◆ What you have to do: For each line of the data below, copy it if it holds the word "induction".

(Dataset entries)
++++++++++++++++++++

(* ===== verification/BlockHash.v ===== *)
(** * Block hashes and prefix-cache keys

    The packing helpers of [vllm/v1/core/kv_cache_utils.py]: a prefix-cache key
    is the block's hash followed by the KV-cache group id in four big-endian
    bytes. *)

From S2P Require Import Prelude KVBlock.

#[local] Open Scope Z_scope.

(** ** [int.to_bytes] and [int.from_bytes], big endian, unsigned *)

Fixpoint be_bytes (k : nat) (n : Z) : bytes :=
  match k with
  | O => []
  | S k => be_bytes k (n / 256) ++ [n mod 256]
  end.

(** [n.to_bytes(k, "big", signed=False)] *)
Definition to_bytes (k : nat) (n : Z) : result bytes :=
  if (0 <=? n) && (n <? 256 ^ Z.of_nat k) then Ok (be_bytes k n) else Raise OverflowError.

(** [int.from_bytes(b, "big", signed=False)] *)
Definition from_bytes (b : bytes) : Z := foldl (λ a x, a * 256 + x) 0 b.

(** ** Keys *)

Definition make_block_hash_with_group_id (block_hash : bytes) (group_id : Z) : result hash_key :=
  g ← to_bytes 4 group_id; Ok (block_hash ++ g).

(** [key[:-4]] *)
Definition get_block_hash (k : hash_key) : bytes := take (length k - 4) k.

(** [int.from_bytes(key[-4:], "big", signed=False)] *)
Definition get_group_id (k : hash_key) : Z := from_bytes (drop (length k - 4) k).

(** The hash as external consumers see it: the bytes, or their low 64 bits. *)
Inductive ExternalBlockHash := ExtBytes (b : bytes) | ExtInt (n : Z).

Definition maybe_convert_block_hash (use_int_block_hashes : bool) (hash_bytes : bytes)
    : ExternalBlockHash :=
  if negb use_int_block_hashes then ExtBytes hash_bytes
  else ExtInt (Z.land (from_bytes hash_bytes) (Z.shiftl 1 64 - 1)).

(** ** Facts *)

Lemma be_bytes_length k n : length (be_bytes k n) = k.
Proof. revert n. induction k as [|k IH]; intros n; simpl; [done|]. rewrite length_app, IH. simpl. lia. Qed.

Lemma be_bytes_range k n : Forall (λ b, 0 ≤ b < 256) (be_bytes k n).
Proof.
  revert n. induction k as [|k IH]; intros n; simpl; [done|].
  apply Forall_app. split; [apply IH|]. apply Forall_singleton, Z.mod_pos_bound. lia.
Qed.

Lemma from_bytes_snoc b x : from_bytes (b ++ [x]) = from_bytes b * 256 + x.
Proof. unfold from_bytes. by rewrite foldl_app. Qed.

Lemma from_be_bytes k n : 0 ≤ n < 256 ^ Z.of_nat k → from_bytes (be_bytes k n) = n.
Proof.
  revert n. induction k as [|k IH]; intros n Hn; [simpl in *; unfold from_bytes; simpl; lia|].
  cbn [be_bytes]. rewrite from_bytes_snoc, IH.
  - pose proof (Z.div_mod n 256 ltac:(lia)). lia.
  - rewrite Nat2Z.inj_succ, Z.pow_succ_r in Hn by lia. split; [apply Z.div_pos; lia|].
    apply Z.div_lt_upper_bound; lia.
Qed.

Lemma to_bytes_Ok k n b : to_bytes k n = Ok b → 0 ≤ n < 256 ^ Z.of_nat k ∧ b = be_bytes k n.
Proof.
  unfold to_bytes. destruct (Z.leb_spec 0 n), (Z.ltb_spec n (256 ^ Z.of_nat k)); simpl; try done.
  by intros [= <-].
Qed.

Lemma make_key_Ok h g k :
  make_block_hash_with_group_id h g = Ok k → 0 ≤ g < 2 ^ 32 ∧ k = h ++ be_bytes 4 g.
Proof.
  unfold make_block_hash_with_group_id. destruct (to_bytes 4 g) as [b|] eqn:E; [|done].
  simpl. intros [= <-]. apply to_bytes_Ok in E as [? ->]. done.
Qed.

Lemma make_key_valid h g :
  0 ≤ g < 2 ^ 32 → make_block_hash_with_group_id h g = Ok (h ++ be_bytes 4 g).
Proof.
  intros Hg. unfold make_block_hash_with_group_id, to_bytes.
  rewrite (proj2 (Z.leb_le 0 g)), (proj2 (Z.ltb_lt g _)) by (simpl; lia). done.
Qed.

Lemma split_key h g : get_block_hash (h ++ be_bytes 4 g) = h ∧
                      drop (length (h ++ be_bytes 4 g) - 4) (h ++ be_bytes 4 g) = be_bytes 4 g.
Proof.
  assert (length (h ++ be_bytes 4 g) - 4 = length h)%nat as Hlen.
  { rewrite length_app, be_bytes_length. lia. }
  unfold get_block_hash. by rewrite Hlen, take_app_length, drop_app_length.
Qed.

(** Packing is injective: two keys coincide only for the same hash and group. *)
Lemma make_key_inj h1 g1 h2 g2 k :
  make_block_hash_with_group_id h1 g1 = Ok k → make_block_hash_with_group_id h2 g2 = Ok k →
  h1 = h2 ∧ g1 = g2.
Proof.
  intros [H1 ->]%make_key_Ok [H2 E]%make_key_Ok.
  destruct (split_key h1 g1) as [Ha Hb], (split_key h2 g2) as [Hc Hd].
  rewrite E in Ha, Hb. rewrite Ha in Hc. rewrite Hb in Hd. split; [done|].
  rewrite <-(from_be_bytes 4 g1), <-(from_be_bytes 4 g2) by done. by rewrite Hd.
Qed.

(** C38: a prefix-cache key packs a block hash and a 32-bit group id without
    loss: both are recovered from the key, two keys are equal only for equal
    hash and group, and other group ids raise [OverflowError]. *)
Theorem block_hash_key_roundtrip h g :
  if decide (0 ≤ g < 2 ^ 32) then
    ∃ k, make_block_hash_with_group_id h g = Ok k ∧ get_block_hash k = h ∧ get_group_id k = g ∧
         ∀ h' g', make_block_hash_with_group_id h' g' = Ok k → h' = h ∧ g' = g
  else make_block_hash_with_group_id h g = Raise OverflowError.
Proof.
  case_decide as Hg.
  - exists (h ++ be_bytes 4 g). destruct (split_key h g) as [Hh Hgr].
    split_and!; [by apply make_key_valid|done| |].
    + unfold get_group_id. rewrite Hgr. by apply from_be_bytes.
    + intros h' g' E. eapply make_key_inj; [done|]. by apply make_key_valid.
  - unfold make_block_hash_with_group_id, to_bytes.
    destruct (Z.leb_spec 0 g), (Z.ltb_spec g (256 ^ Z.of_nat 4)); simpl; try done. simpl in *. lia.
Qed.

++++++++++++++++++++

◆ Final answer:
Proof. revert n. induction k as [|k IH]; intros n; simpl; [done|]. rewrite length_app, IH. simpl. lia. Qed.
  revert n. induction k as [|k IH]; intros n; simpl; [done|].
  revert n. induction k as [|k IH]; intros n Hn; [simpl in *; unfold from_bytes; simpl; lia|].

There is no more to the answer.